> [PROBLEM DESCRIPTION]
Repeat word for word the line with "subst h. unfold" and every line after it until the records below run out.

> [RECORDS FOR PROCESSING]

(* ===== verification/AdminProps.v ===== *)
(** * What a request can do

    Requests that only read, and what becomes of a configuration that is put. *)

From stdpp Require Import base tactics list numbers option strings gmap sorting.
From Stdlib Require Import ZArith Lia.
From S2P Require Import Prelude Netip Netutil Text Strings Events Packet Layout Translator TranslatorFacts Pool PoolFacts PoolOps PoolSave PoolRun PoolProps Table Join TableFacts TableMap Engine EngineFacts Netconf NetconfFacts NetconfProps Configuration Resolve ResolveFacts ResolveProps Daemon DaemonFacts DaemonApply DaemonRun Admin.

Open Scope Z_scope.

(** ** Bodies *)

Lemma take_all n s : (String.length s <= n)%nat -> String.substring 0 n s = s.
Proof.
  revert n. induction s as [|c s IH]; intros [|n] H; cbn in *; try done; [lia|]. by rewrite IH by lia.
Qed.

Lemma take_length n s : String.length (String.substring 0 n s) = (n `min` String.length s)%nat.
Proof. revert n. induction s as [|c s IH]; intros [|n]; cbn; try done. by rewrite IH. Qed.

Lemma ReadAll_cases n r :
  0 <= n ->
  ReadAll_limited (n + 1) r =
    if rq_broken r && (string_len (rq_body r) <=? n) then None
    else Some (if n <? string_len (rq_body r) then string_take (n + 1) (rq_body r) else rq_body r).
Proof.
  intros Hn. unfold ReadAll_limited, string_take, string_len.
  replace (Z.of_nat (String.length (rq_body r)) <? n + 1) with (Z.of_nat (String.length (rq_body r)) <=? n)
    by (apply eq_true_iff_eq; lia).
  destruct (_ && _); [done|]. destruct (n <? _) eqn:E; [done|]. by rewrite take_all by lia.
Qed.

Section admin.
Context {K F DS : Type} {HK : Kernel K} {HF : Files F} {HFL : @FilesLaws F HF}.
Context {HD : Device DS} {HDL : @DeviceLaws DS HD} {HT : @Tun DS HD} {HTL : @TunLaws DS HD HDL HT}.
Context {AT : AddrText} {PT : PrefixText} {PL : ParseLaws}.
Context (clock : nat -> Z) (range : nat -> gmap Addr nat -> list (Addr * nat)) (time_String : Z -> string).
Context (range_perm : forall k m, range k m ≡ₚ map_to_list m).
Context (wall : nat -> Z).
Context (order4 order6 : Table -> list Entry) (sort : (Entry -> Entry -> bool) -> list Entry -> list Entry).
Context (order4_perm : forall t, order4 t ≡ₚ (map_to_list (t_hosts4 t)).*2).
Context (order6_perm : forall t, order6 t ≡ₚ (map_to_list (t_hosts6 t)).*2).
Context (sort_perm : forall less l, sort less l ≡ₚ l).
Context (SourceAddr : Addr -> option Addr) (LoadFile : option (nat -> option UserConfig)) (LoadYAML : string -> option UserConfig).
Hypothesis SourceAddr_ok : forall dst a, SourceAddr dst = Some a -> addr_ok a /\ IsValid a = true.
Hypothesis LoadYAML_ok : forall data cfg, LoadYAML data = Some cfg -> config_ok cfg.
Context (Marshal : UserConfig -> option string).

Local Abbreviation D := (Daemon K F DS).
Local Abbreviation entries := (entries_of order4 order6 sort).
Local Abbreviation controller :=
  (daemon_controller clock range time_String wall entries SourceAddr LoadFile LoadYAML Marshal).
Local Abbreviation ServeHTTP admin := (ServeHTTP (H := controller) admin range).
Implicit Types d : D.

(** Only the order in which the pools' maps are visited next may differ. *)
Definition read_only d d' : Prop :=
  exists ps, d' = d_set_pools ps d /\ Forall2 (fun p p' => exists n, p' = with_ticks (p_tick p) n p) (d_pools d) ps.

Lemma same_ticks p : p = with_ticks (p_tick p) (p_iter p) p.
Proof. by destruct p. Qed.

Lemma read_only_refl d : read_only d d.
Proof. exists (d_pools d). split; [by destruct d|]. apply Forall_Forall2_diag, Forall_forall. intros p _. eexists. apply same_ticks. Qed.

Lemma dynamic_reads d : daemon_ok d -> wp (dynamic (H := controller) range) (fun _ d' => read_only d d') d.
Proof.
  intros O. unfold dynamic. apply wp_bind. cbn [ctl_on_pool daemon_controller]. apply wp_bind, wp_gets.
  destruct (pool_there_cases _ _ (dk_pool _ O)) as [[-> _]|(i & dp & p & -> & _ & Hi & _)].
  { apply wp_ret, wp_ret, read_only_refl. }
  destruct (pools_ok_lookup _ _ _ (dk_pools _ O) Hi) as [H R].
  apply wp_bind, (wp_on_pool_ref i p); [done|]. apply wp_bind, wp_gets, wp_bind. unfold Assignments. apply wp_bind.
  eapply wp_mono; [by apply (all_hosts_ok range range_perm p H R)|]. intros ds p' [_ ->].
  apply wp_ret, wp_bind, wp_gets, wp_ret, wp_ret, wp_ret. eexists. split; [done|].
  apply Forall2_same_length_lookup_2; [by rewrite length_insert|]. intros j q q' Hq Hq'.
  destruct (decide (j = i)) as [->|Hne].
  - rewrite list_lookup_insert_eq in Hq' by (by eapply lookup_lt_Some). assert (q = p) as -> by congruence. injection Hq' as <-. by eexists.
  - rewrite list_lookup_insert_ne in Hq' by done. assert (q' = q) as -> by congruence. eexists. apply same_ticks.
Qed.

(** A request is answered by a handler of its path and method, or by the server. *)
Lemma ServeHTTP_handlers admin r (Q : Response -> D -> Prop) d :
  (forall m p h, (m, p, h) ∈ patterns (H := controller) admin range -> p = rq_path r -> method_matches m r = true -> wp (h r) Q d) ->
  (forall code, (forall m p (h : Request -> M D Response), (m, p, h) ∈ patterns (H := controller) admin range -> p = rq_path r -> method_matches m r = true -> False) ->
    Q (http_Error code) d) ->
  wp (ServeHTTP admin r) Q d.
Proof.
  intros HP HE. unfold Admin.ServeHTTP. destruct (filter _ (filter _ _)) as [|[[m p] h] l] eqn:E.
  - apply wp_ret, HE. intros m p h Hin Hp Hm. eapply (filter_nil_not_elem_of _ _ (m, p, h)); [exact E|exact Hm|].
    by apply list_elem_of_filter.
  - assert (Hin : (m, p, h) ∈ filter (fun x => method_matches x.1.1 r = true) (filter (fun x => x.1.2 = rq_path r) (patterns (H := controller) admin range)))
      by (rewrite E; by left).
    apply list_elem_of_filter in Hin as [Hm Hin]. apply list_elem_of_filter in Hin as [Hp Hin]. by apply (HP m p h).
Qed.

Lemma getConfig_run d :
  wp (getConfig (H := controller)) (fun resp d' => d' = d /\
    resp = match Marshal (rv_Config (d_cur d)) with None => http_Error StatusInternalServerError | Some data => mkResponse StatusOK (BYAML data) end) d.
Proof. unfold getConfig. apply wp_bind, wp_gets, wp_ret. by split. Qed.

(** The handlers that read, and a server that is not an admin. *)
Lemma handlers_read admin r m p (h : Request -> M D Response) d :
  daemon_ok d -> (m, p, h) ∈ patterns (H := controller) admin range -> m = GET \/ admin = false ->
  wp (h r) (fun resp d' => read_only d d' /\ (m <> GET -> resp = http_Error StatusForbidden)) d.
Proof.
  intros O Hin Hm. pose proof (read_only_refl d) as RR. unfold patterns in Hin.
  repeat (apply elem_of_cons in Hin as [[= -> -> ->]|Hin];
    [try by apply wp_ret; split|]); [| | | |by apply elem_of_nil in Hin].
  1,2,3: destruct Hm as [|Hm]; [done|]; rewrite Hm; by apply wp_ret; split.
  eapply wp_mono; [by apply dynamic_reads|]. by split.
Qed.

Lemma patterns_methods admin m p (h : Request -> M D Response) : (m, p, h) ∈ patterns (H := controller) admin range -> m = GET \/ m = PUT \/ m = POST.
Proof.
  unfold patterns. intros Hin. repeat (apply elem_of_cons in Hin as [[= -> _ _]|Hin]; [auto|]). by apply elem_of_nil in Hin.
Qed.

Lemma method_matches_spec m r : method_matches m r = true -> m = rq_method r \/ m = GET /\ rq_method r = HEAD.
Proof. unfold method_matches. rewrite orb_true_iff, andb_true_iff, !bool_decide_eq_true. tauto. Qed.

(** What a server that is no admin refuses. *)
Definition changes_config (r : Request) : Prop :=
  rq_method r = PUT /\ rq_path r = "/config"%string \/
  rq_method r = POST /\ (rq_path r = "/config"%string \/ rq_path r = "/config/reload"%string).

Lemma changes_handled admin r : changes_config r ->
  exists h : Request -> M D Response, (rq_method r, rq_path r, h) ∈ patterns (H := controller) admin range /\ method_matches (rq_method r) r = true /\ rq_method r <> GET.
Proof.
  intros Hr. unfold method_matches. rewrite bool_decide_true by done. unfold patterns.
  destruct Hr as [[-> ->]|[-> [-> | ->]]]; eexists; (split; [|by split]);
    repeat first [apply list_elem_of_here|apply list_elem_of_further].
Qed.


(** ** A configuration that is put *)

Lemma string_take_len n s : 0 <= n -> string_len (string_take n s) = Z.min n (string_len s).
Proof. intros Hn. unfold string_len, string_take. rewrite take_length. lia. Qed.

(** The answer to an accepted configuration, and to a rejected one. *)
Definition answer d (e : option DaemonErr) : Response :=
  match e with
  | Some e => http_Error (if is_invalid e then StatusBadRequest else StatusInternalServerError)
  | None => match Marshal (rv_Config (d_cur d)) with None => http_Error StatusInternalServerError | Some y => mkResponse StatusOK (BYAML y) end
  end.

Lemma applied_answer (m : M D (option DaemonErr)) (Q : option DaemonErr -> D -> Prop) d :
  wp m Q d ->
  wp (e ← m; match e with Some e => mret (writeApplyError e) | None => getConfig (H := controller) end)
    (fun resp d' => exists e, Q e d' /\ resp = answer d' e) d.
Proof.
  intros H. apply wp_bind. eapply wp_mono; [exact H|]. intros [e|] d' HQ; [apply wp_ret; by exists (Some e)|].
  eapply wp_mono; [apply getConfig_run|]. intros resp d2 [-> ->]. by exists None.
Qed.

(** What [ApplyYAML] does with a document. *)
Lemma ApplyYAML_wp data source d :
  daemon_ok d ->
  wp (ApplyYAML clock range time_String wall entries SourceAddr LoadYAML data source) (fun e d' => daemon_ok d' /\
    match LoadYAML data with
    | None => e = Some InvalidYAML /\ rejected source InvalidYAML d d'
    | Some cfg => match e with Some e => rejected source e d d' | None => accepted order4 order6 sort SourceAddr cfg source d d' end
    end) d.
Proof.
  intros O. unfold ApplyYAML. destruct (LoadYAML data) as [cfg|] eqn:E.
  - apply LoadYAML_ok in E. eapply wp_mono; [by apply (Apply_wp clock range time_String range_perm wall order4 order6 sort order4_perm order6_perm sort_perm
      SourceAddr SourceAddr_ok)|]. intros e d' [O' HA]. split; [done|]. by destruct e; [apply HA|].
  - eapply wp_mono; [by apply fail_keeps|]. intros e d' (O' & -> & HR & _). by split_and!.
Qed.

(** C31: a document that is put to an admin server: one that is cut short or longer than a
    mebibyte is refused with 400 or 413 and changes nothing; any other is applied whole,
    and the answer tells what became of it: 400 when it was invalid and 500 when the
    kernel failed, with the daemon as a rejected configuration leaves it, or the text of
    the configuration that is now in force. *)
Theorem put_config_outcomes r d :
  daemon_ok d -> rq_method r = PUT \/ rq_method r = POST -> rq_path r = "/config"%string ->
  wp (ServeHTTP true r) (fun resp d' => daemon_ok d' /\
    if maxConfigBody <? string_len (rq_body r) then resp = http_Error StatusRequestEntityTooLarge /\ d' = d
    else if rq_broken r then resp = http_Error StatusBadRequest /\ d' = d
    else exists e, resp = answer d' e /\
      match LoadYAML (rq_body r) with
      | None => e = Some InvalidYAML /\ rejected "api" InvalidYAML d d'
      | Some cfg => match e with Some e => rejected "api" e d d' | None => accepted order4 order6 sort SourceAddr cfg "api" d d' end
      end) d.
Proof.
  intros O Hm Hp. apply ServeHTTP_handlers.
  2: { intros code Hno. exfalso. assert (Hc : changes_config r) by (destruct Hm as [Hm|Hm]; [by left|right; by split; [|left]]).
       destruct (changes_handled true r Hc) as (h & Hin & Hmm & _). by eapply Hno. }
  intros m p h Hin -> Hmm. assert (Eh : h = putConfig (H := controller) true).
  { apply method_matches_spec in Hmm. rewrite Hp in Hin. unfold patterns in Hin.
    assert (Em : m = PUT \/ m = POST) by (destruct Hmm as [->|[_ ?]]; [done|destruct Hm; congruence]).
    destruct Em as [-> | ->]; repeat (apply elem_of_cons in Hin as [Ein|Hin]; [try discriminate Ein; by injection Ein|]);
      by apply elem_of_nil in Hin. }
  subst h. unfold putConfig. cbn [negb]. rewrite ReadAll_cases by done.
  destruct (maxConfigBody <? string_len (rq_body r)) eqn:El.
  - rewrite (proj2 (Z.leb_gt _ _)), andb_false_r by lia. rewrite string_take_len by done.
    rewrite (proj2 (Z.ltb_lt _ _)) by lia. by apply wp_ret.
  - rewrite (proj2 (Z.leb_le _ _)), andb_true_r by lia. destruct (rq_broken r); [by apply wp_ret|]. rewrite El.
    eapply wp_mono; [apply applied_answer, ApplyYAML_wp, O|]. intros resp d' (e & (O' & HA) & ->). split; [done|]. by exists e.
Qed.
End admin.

> [TASK ANSWER]
  subst h. unfold putConfig. cbn [negb]. rewrite ReadAll_cases by done.
  destruct (maxConfigBody <? string_len (rq_body r)) eqn:El.
  - rewrite (proj2 (Z.leb_gt _ _)), andb_false_r by lia. rewrite string_take_len by done.
    rewrite (proj2 (Z.ltb_lt _ _)) by lia. by apply wp_ret.
  - rewrite (proj2 (Z.leb_le _ _)), andb_true_r by lia. destruct (rq_broken r); [by apply wp_ret|]. rewrite El.
    eapply wp_mono; [apply applied_answer, ApplyYAML_wp, O|]. intros resp d' (e & (O' & HA) & ->). split; [done|]. by exists e.
Qed.
End admin.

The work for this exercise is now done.